┌──

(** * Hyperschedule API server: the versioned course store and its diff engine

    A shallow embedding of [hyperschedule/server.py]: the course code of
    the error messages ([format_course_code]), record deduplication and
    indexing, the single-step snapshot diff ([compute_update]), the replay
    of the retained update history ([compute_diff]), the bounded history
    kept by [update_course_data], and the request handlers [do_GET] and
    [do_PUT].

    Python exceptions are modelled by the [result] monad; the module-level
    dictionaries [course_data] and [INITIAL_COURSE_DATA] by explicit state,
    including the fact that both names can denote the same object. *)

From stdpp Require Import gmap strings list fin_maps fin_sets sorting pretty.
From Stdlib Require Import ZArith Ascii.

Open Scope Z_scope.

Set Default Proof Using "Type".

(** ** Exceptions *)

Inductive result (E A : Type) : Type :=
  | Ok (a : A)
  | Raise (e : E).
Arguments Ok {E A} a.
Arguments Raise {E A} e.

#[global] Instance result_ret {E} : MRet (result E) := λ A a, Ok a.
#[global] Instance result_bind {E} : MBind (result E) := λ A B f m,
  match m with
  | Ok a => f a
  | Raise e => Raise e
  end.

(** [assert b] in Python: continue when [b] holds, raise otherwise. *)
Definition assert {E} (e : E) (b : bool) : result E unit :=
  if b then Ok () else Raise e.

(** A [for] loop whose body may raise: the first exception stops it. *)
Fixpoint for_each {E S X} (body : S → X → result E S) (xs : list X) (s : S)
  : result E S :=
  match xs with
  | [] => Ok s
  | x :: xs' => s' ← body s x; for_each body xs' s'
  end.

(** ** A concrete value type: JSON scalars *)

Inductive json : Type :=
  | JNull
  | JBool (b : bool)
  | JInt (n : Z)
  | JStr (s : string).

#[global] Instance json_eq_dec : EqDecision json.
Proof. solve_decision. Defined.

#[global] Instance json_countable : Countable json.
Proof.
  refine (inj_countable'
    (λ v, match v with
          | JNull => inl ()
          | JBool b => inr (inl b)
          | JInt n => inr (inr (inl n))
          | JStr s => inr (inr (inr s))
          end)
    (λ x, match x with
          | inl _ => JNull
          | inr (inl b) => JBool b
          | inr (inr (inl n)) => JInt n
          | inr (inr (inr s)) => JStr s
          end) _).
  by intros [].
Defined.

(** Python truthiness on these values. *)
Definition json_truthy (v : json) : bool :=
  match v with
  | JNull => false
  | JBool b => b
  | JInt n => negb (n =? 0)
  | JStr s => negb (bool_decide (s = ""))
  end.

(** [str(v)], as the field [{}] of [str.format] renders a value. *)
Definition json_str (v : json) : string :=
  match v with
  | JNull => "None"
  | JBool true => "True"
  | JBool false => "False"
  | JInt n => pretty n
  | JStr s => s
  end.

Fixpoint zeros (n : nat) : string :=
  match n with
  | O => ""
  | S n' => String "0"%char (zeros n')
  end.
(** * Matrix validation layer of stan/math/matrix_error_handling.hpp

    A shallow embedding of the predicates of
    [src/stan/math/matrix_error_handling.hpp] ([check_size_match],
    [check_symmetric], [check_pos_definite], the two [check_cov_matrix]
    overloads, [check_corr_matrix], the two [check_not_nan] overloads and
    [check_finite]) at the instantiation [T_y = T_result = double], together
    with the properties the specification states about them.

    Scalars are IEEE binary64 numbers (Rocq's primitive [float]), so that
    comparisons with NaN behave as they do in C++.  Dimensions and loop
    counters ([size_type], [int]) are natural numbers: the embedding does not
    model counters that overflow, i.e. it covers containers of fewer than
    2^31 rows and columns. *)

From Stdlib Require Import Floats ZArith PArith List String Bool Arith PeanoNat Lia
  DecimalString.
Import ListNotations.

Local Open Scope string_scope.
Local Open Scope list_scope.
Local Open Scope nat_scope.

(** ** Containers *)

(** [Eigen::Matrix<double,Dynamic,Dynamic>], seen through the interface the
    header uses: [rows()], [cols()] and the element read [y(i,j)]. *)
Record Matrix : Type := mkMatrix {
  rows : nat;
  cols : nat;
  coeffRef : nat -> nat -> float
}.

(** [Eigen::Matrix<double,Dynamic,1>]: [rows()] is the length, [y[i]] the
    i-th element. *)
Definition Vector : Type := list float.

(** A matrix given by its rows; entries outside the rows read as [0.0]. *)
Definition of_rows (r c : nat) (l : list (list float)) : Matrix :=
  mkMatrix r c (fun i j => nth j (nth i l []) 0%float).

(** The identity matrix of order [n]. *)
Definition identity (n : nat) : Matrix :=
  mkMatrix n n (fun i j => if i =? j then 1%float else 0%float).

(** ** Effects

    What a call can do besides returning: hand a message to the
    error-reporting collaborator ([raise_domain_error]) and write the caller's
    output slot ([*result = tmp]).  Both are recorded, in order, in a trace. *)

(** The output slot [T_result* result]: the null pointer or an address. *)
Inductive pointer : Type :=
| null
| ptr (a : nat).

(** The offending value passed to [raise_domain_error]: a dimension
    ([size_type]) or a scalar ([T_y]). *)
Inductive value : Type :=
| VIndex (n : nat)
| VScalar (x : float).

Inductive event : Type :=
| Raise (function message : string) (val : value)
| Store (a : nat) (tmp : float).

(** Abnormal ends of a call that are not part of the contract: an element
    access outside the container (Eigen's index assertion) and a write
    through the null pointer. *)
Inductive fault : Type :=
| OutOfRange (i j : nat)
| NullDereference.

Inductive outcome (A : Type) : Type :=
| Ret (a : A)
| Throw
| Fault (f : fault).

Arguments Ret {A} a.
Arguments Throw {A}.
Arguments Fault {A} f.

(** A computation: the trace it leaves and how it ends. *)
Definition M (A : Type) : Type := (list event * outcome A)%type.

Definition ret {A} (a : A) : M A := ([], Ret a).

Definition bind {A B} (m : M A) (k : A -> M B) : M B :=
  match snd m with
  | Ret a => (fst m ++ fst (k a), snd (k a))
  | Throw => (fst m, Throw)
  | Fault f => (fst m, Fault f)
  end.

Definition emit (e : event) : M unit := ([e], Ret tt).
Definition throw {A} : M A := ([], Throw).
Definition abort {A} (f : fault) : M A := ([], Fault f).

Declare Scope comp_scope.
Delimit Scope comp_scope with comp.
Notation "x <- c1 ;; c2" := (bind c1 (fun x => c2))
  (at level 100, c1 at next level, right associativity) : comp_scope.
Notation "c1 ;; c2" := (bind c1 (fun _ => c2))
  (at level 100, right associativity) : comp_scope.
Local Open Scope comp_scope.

└──

Please, from the entries above, set down exactly the lines from the one containing "JBool (b : bool)" through the one containing "(λ v, match v with", and only those.

  | JBool (b : bool)
  | JInt (n : Z)
  | JStr (s : string).

#[global] Instance json_eq_dec : EqDecision json.
Proof. solve_decision. Defined.

#[global] Instance json_countable : Countable json.
Proof.
  refine (inj_countable'
    (λ v, match v with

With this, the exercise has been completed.